Mentre se ne va inforca di nuovo gli occhiali, ma giusto perché non ha voglia di avere un ricordo sbiadito di lei quando si volta a salutarla prima di entrare in macchina.
***
Dominic lo raggiunge mentre sta osservando i cubetti di ghiaccio raccolti sul fondo del bicchiere. Se lo rigira tra le dita, ascoltando in sottofondo le note languide di una qualche cantante jazz di cui non sa il nome. L’amico si arrampica sullo sgabello accanto al suo e si volta subito verso il bancone, riservandogli la discrezione educata di sempre nel non fissare direttamente gli occhi sulla sua aria spenta e sul suo viso tirato e stanco. Sorride sghembo, in uno sbuffo appena accennato, e posa sul piano il bicchiere con un rumore sordo. Solleva le dita a chiamare il barman.
-A cosa brindiamo?- s’informa ironico Dom.
-Alla mia idiozia senza fine.
-Giusto. È sempre una buona ragione per bere.- annuisce l’altro con gravità eccessiva.
Il barman si avvicina.
-I signori desiderano?- domanda compitamente.
Quando si volta ad incrociare il suo sguardo, Dominic gli cede la scelta con un cenno.
-Whiskey.- risponde Matt brevemente.- Doppio. - aggiunge con una risatina.
 
Fine
 
Beh…non esattamente.
Non finisce così.
Finisce con me che, vi dirò, odio da matti volare. E spero che questo dannato aereo arrivi a Los Angeles da mio padre quanto prima!
 “Doppio Whiskey”
MEM 2011
 
Note di fine capitolo della Nai:
Se siete arrivati fin qui ed avete ancora voglia di saperne di più, avete una pazienza encomiabile.

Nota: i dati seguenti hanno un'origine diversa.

(** * Salon reservation system: conflict index and mutation ledger

    A shallow embedding of the core of [salon_rezervasyon]:
    - [data_structures/interval_tree.py]  (module [IntervalTree]),
    - [data_structures/avl_tree.py]       (module [AVLTree]),
    - [data_structures/stack_queue.py]    (modules [StackQueue], [Queues]),
    - [data_structures/sorting.py]        (module [Sorting]),
    - [reservation_system.py]             (module [ReservationSystem]).

    Python integers are [Z].  A Python object that is mutated in place and
    shared between containers is a location in an explicit store.  A Python
    exception is the [Raise] outcome of the [result] type. *)

From stdpp Require Import gmap strings list pretty sorting.
From Stdlib Require Import ZArith Lia OrderedTypeEx.
From Equations Require Import Equations.

Local Open Scope Z_scope.

(** ** Exceptions *)

Inductive exn : Type :=
| ValueError
| KeyError
| AttributeError
| IndexError
| TypeError.

Inductive result (A : Type) : Type :=
| Ok (a : A)
| Raise (e : exn).

Arguments Ok {A} a.
Arguments Raise {A} e.

Definition rbind {A B : Type} (m : result A) (k : A -> result B) : result B :=
  match m with
  | Ok a => k a
  | Raise e => Raise e
  end.

Notation "'let*' x ':=' m 'in' k" := (rbind m (fun x => k))
  (at level 10, x name, m at level 100, k at level 200).

(** Python's short-circuit [a and b] where evaluating [b] may raise. *)
Definition and_then (a : bool) (b : result bool) : result bool :=
  if a then b else Ok false.

(** * data_structures/interval_tree.py *)

Module IntervalTree.

Section WithData.

(** The type of the payload ([Interval.data]); [None] is Python's [None]. *)
Context {D : Type}.

Record Interval : Type := mkInterval {
  start : Z;
  end_ : Z;
  data : option D
}.

(** [Interval.__init__]: raises [ValueError] when [start > end]. *)
Definition Interval_init (s e : Z) (d : option D) : result Interval :=
  if e <? s then Raise ValueError else Ok (mkInterval s e d).

(** [Interval.overlaps] *)
Definition overlaps (self other : Interval) : bool :=
  (start self <? end_ other) && (start other <? end_ self).

(** [Interval.contains] *)
Definition contains (self : Interval) (point : Z) : bool :=
  (start self <=? point) && (point <? end_ self).

(** [Interval.__eq__]: the payload is not compared. *)
Definition Interval_eq (self other : Interval) : bool :=
  (start self =? start other) && (end_ self =? end_ other).
(** X16.  When the post to the staff action log throws, the unban stands:
    the ban is lifted, the record is flipped and its pending expiry is gone;
    the caller has received the success reply and receives "Error
    unbanning" after it, and the exception goes to [critical_error]. *)
Theorem unban_handler_audit_failure
    (command : TextBasedCommand) (target : User) (why : string)
    (about : User) (e : exn) (w : World) :
  quiet 6 w = true ->
  has_active_ban target w = true ->
  is_banned (User_id target) w = true ->
  find (fun u => String.eqb (User_id u) (User_id target)) (users w) = Some about ->
  hd None (tl (tl (tl (tl (tl (tl (faults w))))))) = Some e ->
  hd None (tl (tl (tl (tl (tl (tl (tl (faults w)))))))) = None ->
  let (r, w') := observe (unban_handler command target why) w in
  r = Ok tt
  /\ is_banned (User_id target) w' = false
  /\ replies (trace w') =
       [reply_with_success_action_call target "unbanned" false false None;
        reply_with_error_call "Error unbanning"]
  /\ In (critical_error_call e, Done) (trace w')
  /\ exists pre d post,
       moderations w = pre ++ d :: post
       /\ existsb (matches (active_ban_of target)) pre = false
       /\ matches (active_ban_of target) d = true
       /\ moderations w' =
            pre ++ apply_update (revocation command why (now w)) d :: post
       /\ sleep_list w' =
            filter (fun entry => negb (snd entry =? _id d)) (sleep_list w).
Proof.
  unfold has_active_ban, is_banned, active_ban_of, revocation.
  intros Hq Hsome Hbanned Habout Hpost Hreply.
  pose proof (@quiet_call _ _ Hq 4%nat ltac:(lia)) as Hq4.
  pose proof (@quiet_call _ _ Hq 5%nat ltac:(lia)) as Hq5.
  cbn in Hq4, Hq5.
  unfold_unban. unfold_calls. execute.
  all: try (use_quiet Hq; fail).
  all: store_facts; record_facts; try discriminate; try congruence.
  all: repeat match goal with
              | H : Some _ = Some _ |- _ => inversion H; clear H; subst
              end.
  all: conjuncts; try reflexivity; try apply banned_after_lift_self.
  all: try (cbn; auto 12; fail).
  all: do 3 eexists; conjuncts; first [eassumption | reflexivity].
Qed.

(** ** Concrete runs, further *)

Lemma ban_handler_rejects_authorized_mod_witness :
  let (r, w') :=
    observe (Sample.ban Sample.moderator_one (Some "1h") None) Sample.empty in
  (exists o,
      trace w' = [(reply_with_error_call "Cannot apply moderation to user", o)]
      /\ r = settled_as o)
  /\ moderations w' = moderations Sample.empty
  /\ bans w' = bans Sample.empty
  /\ members w' = members Sample.empty
  /\ sleep_list w' = sleep_list Sample.empty.
Proof.
  apply (@ban_handler_rejects_authorized_mod Sample.is_authorized_mod
           Sample.parse_duration Sample.command Sample.moderator_one
           (Some "1h") None Sample.empty).
  reflexivity.
Defined.

Lemma is_moderation_applied_asserts_type_witness :
  is_moderation_applied {| basic_type := "mute"; basic_user := "100" |}
    Sample.alice_banned
  = (Throw AssertionError, Sample.alice_banned).
Proof.
  apply (is_moderation_applied_asserts_type
           {| basic_type := "mute"; basic_user := "100" |} Sample.alice_banned).
  discriminate.
Defined.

Io ci avevo pure pensato di dividerla a “capitoli”, ma poi non aveva senso ed io odio le cose senza senso.
 
Mentre scrivevo questa storia mi sono innamorata innumerevoli volte. Chiaramente, quando ho iniziato a scriverla amavo già Whiskey. Perché lei è la mia bambina ed una mamma adora sempre la propria figlia.
Ma poi è arrivato Bas, con il suo essere assurdamente ragazzino e deliziosamente stupidotto. Ed Eva, a cui piace vivere come non piace a nessun altro. E Martha, che non c’è nella storia ma nella mia testa è tutta qui, in carne ed ossa, e dice un mucchio di cose sagge con il sorriso di una ventenne un po’ disillusa un po’, semplicemente, troppo “grande” per la sua età. E Gunther, certo, il tedesco che non sa l’inglese e resta attore muto di una commedia corale.
E poi Patricia. Fuori luogo e fuori tempo. Fuori tempo massimo sulla vita. La mamma perfetta. La donna che resiste.